====== DATA EXCERPTS ======

(** * Bassam Ultra-Answer: the request pipeline of [main.py]

    A shallow embedding of the single-endpoint backend: the link extractor
    ([URL_RE.findall]), the article fetcher ([fetch_url]), the prompt
    assembly inside [ask], the completion client ([call_openai]) and the
    request handler ([ask]) itself.

    Python [str] values are sequences of Unicode code points, so that
    slices such as [user[:500]] count characters and not bytes.  The
    outside world (HTTP, the readability / BeautifulSoup / markdownify
    libraries) is an oracle record; every effectful function threads a
    trace of the calls it made. *)

From Stdlib Require Import List NArith ZArith Bool Lia String Ascii DecimalString.
Import ListNotations.
Open Scope N_scope.

Set Implicit Arguments.
Set Warnings "-register-all".

(* ================================================================== *)
(** ** Python strings *)

(** A Python [str]: the list of its code points. *)
Definition pystr := list N.

Module Utf8.

(** Decoder used only to write the program's literals in this file:
    [need] continuation bytes are still expected, [acc] holds the bits
    read so far. *)
Fixpoint decode (bs : list N) (need : nat) (acc : N) : pystr :=
  match bs with
  | [] => []
  | b :: bs' =>
      match need with
      | O =>
          if b <? 128 then b :: decode bs' 0 0
          else if b <? 224 then decode bs' 1 (b - 192)
          else if b <? 240 then decode bs' 2 (b - 224)
          else decode bs' 3 (b - 240)
      | S O => (acc * 64 + (b - 128)) :: decode bs' 0 0
      | S k => decode bs' k (acc * 64 + (b - 128))
      end
  end.

Definition lit (s : string) : pystr :=
  decode (map N_of_ascii (list_ascii_of_string s)) 0 0.

End Utf8.

Definition lit : string -> pystr := Utf8.lit.

Definition NL : N := 10.
Definition SP : N := 32.
Definition TAB : N := 9.
Definition DQUOTE : N := 34.

Definition pystr_eqb (a b : pystr) : bool :=
  if list_eq_dec N.eq_dec a b then true else false.

(** [str.isspace] on one character, which is also what [\s] matches in a
    [str] pattern: the code points CPython classifies as whitespace. *)
Definition isspace (c : N) : bool :=
  ((9 <=? c) && (c <=? 13)) || ((28 <=? c) && (c <=? 32))
  || (c =? 133) || (c =? 160) || (c =? 5760)
  || ((8192 <=? c) && (c <=? 8202))
  || (c =? 8232) || (c =? 8233) || (c =? 8239) || (c =? 8287)
  || (c =? 12288).

Fixpoint lstrip (s : pystr) : pystr :=
  match s with
  | [] => []
  | c :: s' => if isspace c then lstrip s' else s
  end.

Definition rstrip (s : pystr) : pystr := rev (lstrip (rev s)).

(** [s.strip()] *)
Definition strip (s : pystr) : pystr := rstrip (lstrip s).

(** [l[:n]] on a string or a list *)
Definition slice_to {A} (n : nat) (l : list A) : list A := firstn n l.

(** [if s:] / [if not s:] on a string or a list *)
Definition truthy {A} (l : list A) : bool :=
  match l with [] => false | _ :: _ => true end.

(** [sep.join(parts)] *)
Fixpoint join (sep : pystr) (parts : list pystr) : pystr :=
  match parts with
  | [] => []
  | [p] => p
  | p :: ps => p ++ sep ++ join sep ps
  end.

(** [s.split("\n")]: never empty, the last piece is what follows the last
    newline. *)
Fixpoint lines (s : pystr) : list pystr :=
  match s with
  | [] => [[]]
  | c :: s' =>
      if c =? NL then [] :: lines s'
      else match lines s' with
           | l :: ls => (c :: l) :: ls
           | [] => [[c]]
           end
  end.

(** [needle in hay] *)
Fixpoint starts_with (p s : pystr) : bool :=
  match p, s with
  | [], _ => true
  | a :: p', b :: s' => (a =? b) && starts_with p' s'
  | _ :: _, [] => false
  end.

Fixpoint contains (hay needle : pystr) : bool :=
  starts_with needle hay ||
  match hay with
  | [] => false
  | _ :: hay' => contains hay' needle
  end.

(* ================================================================== *)
(** ** Link extractor: [URL_RE = re.compile(r"https?://\S+")] *)

Module URL_RE.

(** What follows a literal prefix, if the text starts with it. *)
Fixpoint after (p s : pystr) : option pystr :=
  match p, s with
  | [], _ => Some s
  | a :: p', b :: s' => if a =? b then after p' s' else None
  | _ :: _, [] => None
  end.

(** The greedy run [\S*]. *)
Fixpoint nonspace_run (s : pystr) : pystr :=
  match s with
  | [] => []
  | c :: s' => if isspace c then [] else c :: nonspace_run s'
  end.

======

WORK TO BE COMPLETED
Transcribe each line of the data exactly, skipping none.

RESPONSE BELOW
(** * Bassam Ultra-Answer: the request pipeline of [main.py]

    A shallow embedding of the single-endpoint backend: the link extractor
    ([URL_RE.findall]), the article fetcher ([fetch_url]), the prompt
    assembly inside [ask], the completion client ([call_openai]) and the
    request handler ([ask]) itself.

    Python [str] values are sequences of Unicode code points, so that
    slices such as [user[:500]] count characters and not bytes.  The
    outside world (HTTP, the readability / BeautifulSoup / markdownify
    libraries) is an oracle record; every effectful function threads a
    trace of the calls it made. *)

From Stdlib Require Import List NArith ZArith Bool Lia String Ascii DecimalString.
Import ListNotations.
Open Scope N_scope.

Set Implicit Arguments.
Set Warnings "-register-all".

(* ================================================================== *)
(** ** Python strings *)

(** A Python [str]: the list of its code points. *)
Definition pystr := list N.

Module Utf8.

(** Decoder used only to write the program's literals in this file:
    [need] continuation bytes are still expected, [acc] holds the bits
    read so far. *)
Fixpoint decode (bs : list N) (need : nat) (acc : N) : pystr :=
  match bs with
  | [] => []
  | b :: bs' =>
      match need with
      | O =>
          if b <? 128 then b :: decode bs' 0 0
          else if b <? 224 then decode bs' 1 (b - 192)
          else if b <? 240 then decode bs' 2 (b - 224)
          else decode bs' 3 (b - 240)
      | S O => (acc * 64 + (b - 128)) :: decode bs' 0 0
      | S k => decode bs' k (acc * 64 + (b - 128))
      end
  end.

Definition lit (s : string) : pystr :=
  decode (map N_of_ascii (list_ascii_of_string s)) 0 0.

End Utf8.

Definition lit : string -> pystr := Utf8.lit.

Definition NL : N := 10.
Definition SP : N := 32.
Definition TAB : N := 9.
Definition DQUOTE : N := 34.

Definition pystr_eqb (a b : pystr) : bool :=
  if list_eq_dec N.eq_dec a b then true else false.

(** [str.isspace] on one character, which is also what [\s] matches in a
    [str] pattern: the code points CPython classifies as whitespace. *)
Definition isspace (c : N) : bool :=
  ((9 <=? c) && (c <=? 13)) || ((28 <=? c) && (c <=? 32))
  || (c =? 133) || (c =? 160) || (c =? 5760)
  || ((8192 <=? c) && (c <=? 8202))
  || (c =? 8232) || (c =? 8233) || (c =? 8239) || (c =? 8287)
  || (c =? 12288).

Fixpoint lstrip (s : pystr) : pystr :=
  match s with
  | [] => []
  | c :: s' => if isspace c then lstrip s' else s
  end.

Definition rstrip (s : pystr) : pystr := rev (lstrip (rev s)).

(** [s.strip()] *)
Definition strip (s : pystr) : pystr := rstrip (lstrip s).

(** [l[:n]] on a string or a list *)
Definition slice_to {A} (n : nat) (l : list A) : list A := firstn n l.

(** [if s:] / [if not s:] on a string or a list *)
Definition truthy {A} (l : list A) : bool :=
  match l with [] => false | _ :: _ => true end.

(** [sep.join(parts)] *)
Fixpoint join (sep : pystr) (parts : list pystr) : pystr :=
  match parts with
  | [] => []
  | [p] => p
  | p :: ps => p ++ sep ++ join sep ps
  end.

(** [s.split("\n")]: never empty, the last piece is what follows the last
    newline. *)
Fixpoint lines (s : pystr) : list pystr :=
  match s with
  | [] => [[]]
  | c :: s' =>
      if c =? NL then [] :: lines s'
      else match lines s' with
           | l :: ls => (c :: l) :: ls
           | [] => [[c]]
           end
  end.

(** [needle in hay] *)
Fixpoint starts_with (p s : pystr) : bool :=
  match p, s with
  | [], _ => true
  | a :: p', b :: s' => (a =? b) && starts_with p' s'
  | _ :: _, [] => false
  end.

Fixpoint contains (hay needle : pystr) : bool :=
  starts_with needle hay ||
  match hay with
  | [] => false
  | _ :: hay' => contains hay' needle
  end.

(* ================================================================== *)
(** ** Link extractor: [URL_RE = re.compile(r"https?://\S+")] *)

Module URL_RE.

(** What follows a literal prefix, if the text starts with it. *)
Fixpoint after (p s : pystr) : option pystr :=
  match p, s with
  | [], _ => Some s
  | a :: p', b :: s' => if a =? b then after p' s' else None
  | _ :: _, [] => None
  end.

(** The greedy run [\S*]. *)
Fixpoint nonspace_run (s : pystr) : pystr :=
  match s with
  | [] => []
  | c :: s' => if isspace c then [] else c :: nonspace_run s'
  end.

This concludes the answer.